Friedrich Wilhelm "Fred" David, an Austrian Jew, who became the most significant aircraft designer for the Australian aircraft industry during World War Two; having been one of only a few people to have worked for both sides (Allies and Axis powers) in designing aircraft used during the war. David's most famous aircraft was the CAC Boomerang used by the Royal Australian Air Force during the Pacific War.

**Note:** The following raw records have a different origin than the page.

Inductive lock_step (s : LockSystem) : LockSystem → Prop :=
| lock_tick t :
    lock_clock s ≤ t →
    lock_step s (mk_lock_system t (lock_table s) (issued s) (fifos s) (held s) (fences s))
| lock_start i :
    fifos s !! i = None → lock_step s (set_fifo i [] s)
| lock_send_acquire i fifo fifo' k caller :
    fifos s !! i = Some fifo → try_send_bounded (AcquireLock k caller) fifo = Some fifo' →
    lock_step s (set_fifo i fifo' s)
| lock_send_keepalive i fifo fifo' w l :
    fifos s !! i = Some fifo → held s !! w = Some l → lock_instance l = i →
    try_send_bounded (KeepLockAlive (lock_key l) w) fifo = Some fifo' →
    lock_step s (set_fifo i fifo' s)
| lock_drop i fifo w l :
    fifos s !! i = Some fifo → held s !! w = Some l → lock_instance l = i →
    lock_step s (mk_lock_system (lock_clock s) (lock_table s) (issued s)
                   (<[i := send_release (lock_key l) w fifo]> (fifos s)) (delete w (held s)) (fences s))
(** a command whose statement fails without effect, or a skipped acquisition *)
| lock_failed i fifo c :
    fifos s !! i = Some (c :: fifo) → lock_step s (set_fifo i fifo s)
(** an acquisition; [delivered] is whether the reply reaches the caller *)
| lock_acquire i fifo k caller drawn t' (delivered : bool) :
    fifos s !! i = Some (AcquireLock k caller :: fifo) → drawn ∉ issued s →
    try_acquire_lock (lock_clock s) timeout drawn k (lock_table s) = (Some drawn, t') →
    (owner_changes (lock_table s) t' k → ¬ fenced s k) →
    lock_step s (mk_lock_system (lock_clock s) t' ({[drawn]} ∪ issued s) (<[i := fifo]> (fifos s))
                   (if delivered then <[drawn := mk_work_lock i k (lock_clock s)]> (held s) else held s)
                   (fences s))
(** a keepalive that finds its row; [acked] is whether the reply reaches the lock *)
| lock_kept i fifo k w t' (acked : bool) :
    fifos s !! i = Some (KeepLockAlive k w :: fifo) →
    keep_lock_alive (lock_clock s) k w (lock_table s) = Ok t' →
    lock_step s (mk_lock_system (lock_clock s) t' (issued s) (<[i := fifo]> (fifos s))
                   (if acked
                    then alter (λ l, mk_work_lock (lock_instance l) (lock_key l) (lock_clock s)) w (held s)
                    else held s)
                   (fences s))
| lock_release i fifo k w t' :
    fifos s !! i = Some (ReleaseLock k w :: fifo) →
    release_lock k w (lock_table s) = Ok t' → ¬ fenced s k →
    lock_step s (mk_lock_system (lock_clock s) t' (issued s) (<[i := fifo]> (fifos s)) (held s) (fences s))
| lock_fence txn w l :
    fences s !! txn = None → held s !! w = Some l →
    fence_holds (lock_key l) w (lock_table s) = true →
    lock_step s (mk_lock_system (lock_clock s) (lock_table s) (issued s) (fifos s) (held s)
                   (<[txn := (lock_key l, w)]> (fences s)))
| lock_end_txn txn :
    lock_step s (mk_lock_system (lock_clock s) (lock_table s) (issued s) (fifos s) (held s)
                   (delete txn (fences s)))
(** an instance that dies releases nothing *)
| lock_crash i :
    lock_step s (mk_lock_system (lock_clock s) (lock_table s) (issued s) (delete i (fifos s))
                   (filter (λ '(_, l), lock_instance l ≠ i) (held s)) (fences s)).

Inductive lock_reachable : LockSystem → Prop :=
| lock_init t : lock_reachable (mk_lock_system t ∅ ∅ ∅ ∅ ∅)
| lock_next s s' : lock_reachable s → lock_step s s' → lock_reachable s'.
End Steps.

(** A lock whose last confirmation is at most [timeout] old. *)
Definition lease_valid (timeout : Z) (s : LockSystem) (l : WorkLock) : Prop :=
  lock_clock s ≤ confirmed_at l + timeout.

(** ** Invariants *)

Record lock_inv (timeout : Z) (s : LockSystem) : Prop := {
  li_held w l : held s !! w = Some l → w ∈ issued s;
  li_row k r : lock_table s !! k = Some r → worker_id r ∈ issued s;
  li_keep i fifo k w : fifos s !! i = Some fifo → KeepLockAlive k w ∈ fifo →
    w ∈ issued s ∧ ∀ l, held s !! w = Some l → lock_key l = k;
  li_release i fifo k w : fifos s !! i = Some fifo → ReleaseLock k w ∈ fifo →
    w ∈ issued s ∧ held s !! w = None;
  li_fence txn k w : fences s !! txn = Some (k, w) → fence_holds k w (lock_table s) = true;
  li_lease w l : held s !! w = Some l → lease_valid timeout s l →
    ∃ r, lock_table s !! lock_key l = Some r ∧ worker_id r = w ∧ confirmed_at l ≤ last_keepalive r;
  li_past w l : held s !! w = Some l → confirmed_at l ≤ lock_clock s;
  li_slots i fifo : fifos s !! i = Some fifo → (slots_used fifo ≤ COMMAND_BUFFER_SIZE)%nat;
}.

Lemma try_acquire_granted now timeout drawn k t t' :
  try_acquire_lock now timeout drawn k t = (Some drawn, t') →
  t' = <[k := mk_lock_row drawn now now]> t ∧
  ∀ r, t !! k = Some r → last_keepalive r + timeout < now.
Proof.
  unfold try_acquire_lock, expired. destruct (t !! k) as [r|]; [case_match eqn:E|];
    intros [= <-]; (split; [done|]); intros ? [= <-]. by apply Z.ltb_lt.
Qed.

As an Austrian Jew who had recently arrived in Australia in 1939 as a refugee, David was technically an enemy alien, so he had to report to the local Police Station weekly having been interned by Australian immigration officials. David was well-suited to the CAC project, since he had previously worked for Heinkel in pre-Nazi Germany, as well as Mitsubishi and Aichi Kokuki in Japan.  His design contributions in Japan resulted in the Mitsubishi A5M Claude fighter and the Aichi D3A Type 99 Val dive-bomber.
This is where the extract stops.